I was an eighteen-year-old with undiagnosed autism and other disabilities who moved to Atlanta (and traveled a bunch of other cities) and decided I was going to be a model. Let’s not go down those dark corridors. Let’s just say that they can make running for office difficult, even though I have a lot of diverse experience that puts me in a position to understand systemic problems and to help create a world where human trafficking and commercial sexual exploitation of other kinds are eliminated with prejudice. Even though women’s organizations have been pushing women to run for office, especially local office, I’m reluctant to pit the diminished version of myself in my mind against who I really am, especially in the public eye.
I think rather than it being a separate condition in itself, imposter syndrome at the very least could be a real symptom that takes place side by side with others. I would be curious to study whether people with more trauma-based disorders experience imposter syndrome as crippling as the one that’s held my life in limbo for as long as I can remember.
I’ve done great things, but I’ve lacked in consistency to help me be successful at them so I can keep doing them. I think it’s something we all deal with in one way or another. ADHD, PSTD, and being on the spectrum doesn’t always help with that and can often be the source of the difficulty, as could my extreme case of agoraphobia. If you can’t even keep your environment straight, or your grooming or hygiene in order, much less go outside where there are other people, then how can you tackle life’s big mysteries and dramas, its horrors and its wonders?
Oh, yeah, and how can you save the entire human species and the ecosystem we can’t survive without after the human species has spent thousands of years trying to destroy it?
I suppose that brings me to a friendly reminder: everyone is facing something they don’t understand right now and it’s good to be kind to yourself and others, but especially yourself. You are living through an apocalypse, more or less, one of the big moments in the books. One of the things that is helping me heal the most is understanding that the littlest things really are victories. I finally called my landlord after months of letting the place I’m renting just rot and asked him to fix the dishwasher that’s been broken for two years (and he did right away because he’s awesome, I’ve just been too anxious to let anyone into my house), and I’ve rediscovered in two days that I am not a slob, I’m just not a domestic Goddess and I need a machine for that if the guys I live with aren’t going to pull their full weight in that department.

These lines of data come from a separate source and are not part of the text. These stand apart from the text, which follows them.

(** [toFullSchema({ paths, components: { schemas } })].  An object spread
    [{ ...a, ...b }] is the union in which [b] wins, [b ∪ a]. *)
Definition toFullSchema (conv : Converted) (st : State) : Document.t * State :=
  let d := documentation cfg in
  let doc :=
    Document.mk
      (default "3.0.3" (Documentation.openapi d))
      (default ∅ (Documentation.info d) ∪ defaultInfo)
      (documentTags st)
      (default ∅ (Documentation.paths d) ∪ convertedPaths conv)
      (mkComponents
         (default ∅ (Documentation.components d ≫= staticSchemas)
            ∪ convertedSchemas conv)
         (default ∅ (staticOtherComponents <$> Documentation.components d)))
      (Documentation.others d) in
  (doc, mkState (heap st) (currentExclude st) (totalRoutes st) (Some doc)).

(** ** Cache controller *)

(** [totalRoutes === app.routes.length && cachedSchema]. *)
Definition cacheHit (liveRoutes : nat) (st : State) : option Document.t :=
  if (totalRoutes st =? liveRoutes)%nat then cachedSchema st else None.

(** The second half of the handler:
    [totalRoutes = app.routes.length
     return toFullSchema(toOpenAPISchema(app, currentExclude, ...))]. *)
Definition rebuild (routes : list Route.t) (st : State)
    : Outcome Document.t * State :=
  let st1 :=
    mkState (heap st) (currentExclude st) (length routes) (cachedSchema st) in
  match toOpenAPISchema routes (policy st1) with
  | Thrown => (Thrown, st1)
  | Returned conv =>
      let '(doc, st2) := toFullSchema conv st1 in (Returned doc, st2)
  end.

(** The handler of the spec endpoint; [routes] is [app.routes] at the
    time of the request. *)
Definition openAPISchema (routes : list Route.t) (st : State)
    : Outcome Document.t * State :=
  match cacheHit (length routes) st with
  | Some doc => (Returned doc, st)
  | None => rebuild routes st
  end.

End Plugin.

(** ** The documentation page *)

Section Page.
Lemma stats_table_shape (t : DataFrame) :
  stats_table t ->
  exists ch fl ax c0 c1 c2 c3,
    t = table_of ch fl ax c0 c1 c2 c3 /\
    List.length c0 = 24 /\ List.length c1 = 24 /\
    List.length c2 = 24 /\ List.length c3 = 24.
Proof.
  intros [Hn [Hid Hst]]. unfold column_names, columnHeaders in Hn.
  destruct t as [| [k0 ch] t]; [discriminate Hn |].
  destruct t as [| [k1 ids] t]; [discriminate Hn |].
  destruct t as [| [k2 fl] t]; [discriminate Hn |].
  destruct t as [| [k3 ax] t]; [discriminate Hn |].
  destruct t as [| [k4 x0] t]; [discriminate Hn |].
  destruct t as [| [k5 x1] t]; [discriminate Hn |].
  destruct t as [| [k6 x2] t]; [discriminate Hn |].
  destruct t as [| [k7 x3] t]; [discriminate Hn |].
  destruct t; [| discriminate Hn].
  cbn [map fst] in Hn. injection Hn as -> -> -> -> -> -> -> ->.
  assert (E : forall a b : Series, Some a = Some b -> a = b) by (intros; congruence).
  apply E in Hid. subst.
  destruct (Hst "Offset Acc (g)") as [c0 [H0 L0]]; [vm_compute; tauto |].
  destruct (Hst "Acc (g)") as [c1 [H1 L1]]; [vm_compute; tauto |].
  destruct (Hst "Vel (cm/s)") as [c2 [H2 L2]]; [vm_compute; tauto |].
  destruct (Hst "Disp (cm)") as [c3 [H3 L3]]; [vm_compute; tauto |].
  apply E in H0, H1, H2, H3. subst.
  exists ch, fl, ax, c0, c1, c2, c3. repeat split; assumption.
Qed.

Lemma table_of_stats_table (ch fl ax : Series) (c0 c1 c2 c3 : list float) :
  List.length c0 = 24 -> List.length c1 = 24 ->
  List.length c2 = 24 -> List.length c3 = 24 ->
  stats_table (table_of ch fl ax c0 c1 c2 c3).
Proof.
  intros L0 L1 L2 L3. split; [reflexivity | split; [reflexivity |]].
  intros k Hk.
  assert (Hk' : k = "Offset Acc (g)" \/ k = "Acc (g)" \/ k = "Vel (cm/s)"
                \/ k = "Disp (cm)")
    by (vm_compute in Hk; intuition congruence).
  destruct Hk' as [-> | [-> | [-> | ->]]];
    [exists c0 | exists c1 | exists c2 | exists c3]; split; (reflexivity || assumption).
Qed.

Lemma updateStatsDf_column (df : DataFrame) (code name : string) (v : float)
    (ids col : Series) :
  lookup df "ID" = Some ids -> lookup df name = Some col ->
  updateStatsDf df code name v
  = Ok (set_column df name (set_where (map (cell_is code) ids) (PyFloat v) col)).
Proof.
  intros Hid Hcol. unfold updateStatsDf, getitem. rewrite Hid. cbn [bind].
  now rewrite Hcol.
Qed.

Lemma set_where_floats (ids : list string) (code : string) (v : float)
    (col : list float) :
  set_where (map (cell_is code) (map PyStr ids)) (PyFloat v) (map PyFloat col)
  = map PyFloat (map (put_peak code v) (combine ids col)).
Proof.
  unfold set_where. revert col.
  induction ids as [| a ids IH]; intros col; [reflexivity |].
  destruct col as [| x col]; [reflexivity |].
  cbn [map combine fst snd cell_is]. rewrite IH.
  unfold put_peak at 2. cbn [fst snd].
  now destruct (String.eqb a code).
Qed.

Lemma record_peak_length (code : string) (v : float) (col : list float) :
  List.length col = 24 -> List.length (record_peak code v col) = 24.
Proof.
  intros H. unfold record_peak. rewrite length_map, length_combine, H. reflexivity.
Qed.
(** A record with a folder or a stem of 100 bytes or more makes the round
    that reads it undefined: [fscanf] writes the field past the end of its
    block of 100 bytes, and nothing is probed for the record. *)
Theorem long_field_overflows_block (fuel : nat) (w : world) (l : locals)
  (st : state) (ws f sep s rest : list ascii) :
  trace_file l = Some (ws ++ f ++ sep ++ s ++ rest) ->
  length (folder l) = NAME -> length (file_format l) = NAME ->
  gap ws -> f <> [] -> Forall (fun c => isspace c = false) f ->
  gap sep -> sep <> [] ->
  s <> [] -> Forall (fun c => isspace c = false) s ->
  token_end rest ->
  NAME <= length f \/ NAME <= length s ->
  round fuel w l st = Undefined.
Proof.
  intros Etf Hlo Hlf Hws Hfne Hfsp Hsep Hsepne Hsne Hssp Hrest Hlong.
  unfold round. rewrite Etf. cbn [defined bind]. unfold fscanf_ss.
  rewrite scan_s_gap by assumption.
  rewrite (scan_s_word f (sep ++ s ++ rest) Hfne Hfsp)
    by now apply token_end_gap.
  destruct (store (folder l) 0 f) as [fo'|] eqn:Efo; cbn [defined bind];
    [|reflexivity].
  rewrite scan_s_gap by assumption.
  rewrite (scan_s_word s rest Hsne Hssp Hrest).
  destruct Hlong as [Hlong|Hlong].
  - rewrite store_overflow in Efo by lia. discriminate.
  - rewrite store_overflow by lia. reflexivity.
Qed.

Lemma long_field_overflows_block_witness :
  round 1 gap_world
    {| trace_file := Some (repeat "a"%char 100 ++ lit " " ++ lit "s" ++ []);
       folder := malloc gap_world 0 NAME;
       file_format := malloc gap_world 1 NAME |} initial
  = Undefined.
Proof.
  apply (long_field_overflows_block 1 gap_world _ initial []
           (repeat "a"%char 100) (lit " ") (lit "s") []).
  - reflexivity.
  - reflexivity.
  - reflexivity.
  - constructor.
  - discriminate.
  - apply Forall_forall. intros c Hc. apply repeat_spec in Hc. now subst c.
  - repeat constructor.
  - discriminate.
  - discriminate.
  - repeat constructor.
  - exact I.
  - left. apply Nat.leb_le. reflexivity.
Defined.

Lemma strcat_cases (dst : buffer) (d x : list ascii) :
  cstr dst = Some d -> no_nul x ->
  (exists dst', strcat dst x = Some dst' /\ cstr dst' = Some (d ++ x) /\
                length dst' = length dst) \/
  (strcat dst x = None /\ length dst < length d + length x + 1).
Proof.
  intros Hd Hx.
  destruct (Nat.le_gt_cases (length d + length x + 1) (length dst)) as [H|H].
  - left. now apply strcat_spec.
  - right. split; [now apply (strcat_overflow dst d x) | assumption].
Qed.

(** One [strcat] of [build_fname] that may overflow: either the goal is
    closed, the step being undefined, or the step is taken. *)
Ltac strcat_try Hc Hl :=
  match goal with
  | |- context [strcat ?b ?x] =>
      let b' := fresh "fname" in
      let E := fresh "E" in
      let Hc' := fresh "Hc" in
      let Hl' := fresh "Hl" in
      let Hover := fresh "Hover" in
      destruct (strcat_cases b _ x Hc) as [(b' & E & Hc' & Hl')|[E Hover]];
      [ auto using no_nul_lit_dot, no_nul_lit_slash, no_nul_lit_under,
          no_nul_decimal
      | rewrite E; cbn [defined bind]; rewrite Hl in Hl'; clear E Hc Hl b;
        rename Hc' into Hc; rename Hl' into Hl
      | rewrite E; reflexivity ]
  end.

Lemma build_fname_overflow (fname folder file_format : buffer)
  (g f s : list ascii) (n : Z) :
  cstr fname = Some g -> length fname = NAME ->
  cstr folder = Some f -> cstr file_format = Some s ->
  NAME < length g + length (page_name f s n) + 1 ->
  build_fname fname folder file_format n = Undefined.
Proof.
  intros Hc Hl Hf Hs Hn.
  destruct (cstr_split _ _ Hf) as [Nf _].
  destruct (cstr_split _ _ Hs) as [Ns _].
  unfold page_name in Hn. repeat (rewrite length_app in Hn; simpl in Hn).
  unfold build_fname. rewrite Hf, Hs. cbn [defined bind].
  strcat_try Hc Hl.
  strcat_try Hc Hl.
  strcat_try Hc Hl.
  strcat_try Hc Hl.
  strcat_try Hc Hl.
  unfold sprintf_d.
  destruct (length (decimal n) + 1 <=? 10); cbn [defined bind];
    [|reflexivity].
  match goal with
  | |- context [strcat ?b (decimal n)] =>
      rewrite (strcat_overflow b _ (decimal n) Hc); [reflexivity|]
  end.
  rewrite Hl. repeat (rewrite length_app; simpl). lia.
Qed.

(** ** The end of the [while] loop *)

Lemma length_string_of_uint (d : Decimal.uint) :
  length (list_ascii_of_string (NilEmpty.string_of_uint d))
  = Decimal.nb_digits d.
Proof. induction d; simpl; congruence. Qed.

Also, if you’re a guy, please stop trying to get women to do things for you without substantial pay. Period. No, I don’t care if you’re in a relationship. We have enough to do just trying to become full citizens with all the resistance against the addition of the Equal Rights Amendment to the Constitution of the United States, something one hundred years overdue, if not overdue from the country’s very founding. If you haven’t, call your senators and representatives about that and demand ratification, and then stop whatever automatic urges you have to ask women to do things for you unless they work for you and you pay them very, very well, equally or more so than any men who may work for you.
And a third thing: be proud of yourself on this journey. I know I’m proud of you. Now wish me luck while I learn how to be better to myself and my ambitions.